**WORK INSTRUCTIONS**
Determine how many lines of the records include "tools", and answer with the number alone.

**DATA RECORDS**
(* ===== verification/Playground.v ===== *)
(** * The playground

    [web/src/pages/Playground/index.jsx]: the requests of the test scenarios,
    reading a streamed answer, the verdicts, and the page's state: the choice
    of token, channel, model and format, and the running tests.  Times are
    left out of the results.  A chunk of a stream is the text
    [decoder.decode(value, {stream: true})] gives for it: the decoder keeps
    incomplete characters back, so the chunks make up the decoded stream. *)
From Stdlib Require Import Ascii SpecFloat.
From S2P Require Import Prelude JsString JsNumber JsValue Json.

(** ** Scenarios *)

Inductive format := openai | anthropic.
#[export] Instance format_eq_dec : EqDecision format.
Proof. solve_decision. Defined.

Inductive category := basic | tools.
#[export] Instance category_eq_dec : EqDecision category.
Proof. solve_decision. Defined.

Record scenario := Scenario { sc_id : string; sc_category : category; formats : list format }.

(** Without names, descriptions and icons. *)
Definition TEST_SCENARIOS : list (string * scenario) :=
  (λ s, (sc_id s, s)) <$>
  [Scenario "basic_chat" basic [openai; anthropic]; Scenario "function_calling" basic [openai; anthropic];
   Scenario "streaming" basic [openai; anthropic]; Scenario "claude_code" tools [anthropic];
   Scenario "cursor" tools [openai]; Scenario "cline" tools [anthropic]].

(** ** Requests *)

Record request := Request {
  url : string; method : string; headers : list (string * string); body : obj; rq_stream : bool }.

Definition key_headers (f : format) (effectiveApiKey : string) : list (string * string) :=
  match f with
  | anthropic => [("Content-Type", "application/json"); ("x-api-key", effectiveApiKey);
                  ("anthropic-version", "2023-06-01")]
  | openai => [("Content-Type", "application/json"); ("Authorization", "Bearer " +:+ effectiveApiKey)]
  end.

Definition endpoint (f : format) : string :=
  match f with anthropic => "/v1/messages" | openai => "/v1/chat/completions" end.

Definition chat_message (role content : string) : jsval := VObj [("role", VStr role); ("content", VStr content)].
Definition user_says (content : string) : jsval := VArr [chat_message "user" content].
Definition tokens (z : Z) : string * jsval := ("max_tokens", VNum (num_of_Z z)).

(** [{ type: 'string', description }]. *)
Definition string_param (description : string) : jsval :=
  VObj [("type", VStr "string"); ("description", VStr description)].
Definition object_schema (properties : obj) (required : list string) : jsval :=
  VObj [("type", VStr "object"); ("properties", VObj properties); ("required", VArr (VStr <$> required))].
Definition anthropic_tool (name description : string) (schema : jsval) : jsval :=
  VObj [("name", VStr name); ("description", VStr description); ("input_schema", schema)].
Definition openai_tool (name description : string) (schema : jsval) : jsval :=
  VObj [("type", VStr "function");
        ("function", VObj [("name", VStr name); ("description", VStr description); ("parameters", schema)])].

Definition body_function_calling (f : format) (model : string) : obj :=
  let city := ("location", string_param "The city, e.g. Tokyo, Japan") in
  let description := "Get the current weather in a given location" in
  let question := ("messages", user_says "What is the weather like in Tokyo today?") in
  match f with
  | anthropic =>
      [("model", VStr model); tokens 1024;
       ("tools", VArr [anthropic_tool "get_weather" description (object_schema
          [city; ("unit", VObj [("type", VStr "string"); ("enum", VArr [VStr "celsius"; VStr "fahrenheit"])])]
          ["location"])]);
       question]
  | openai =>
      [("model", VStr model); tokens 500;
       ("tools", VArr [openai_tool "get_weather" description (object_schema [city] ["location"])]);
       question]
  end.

**RESULT FOR THIS EXERCISE**
5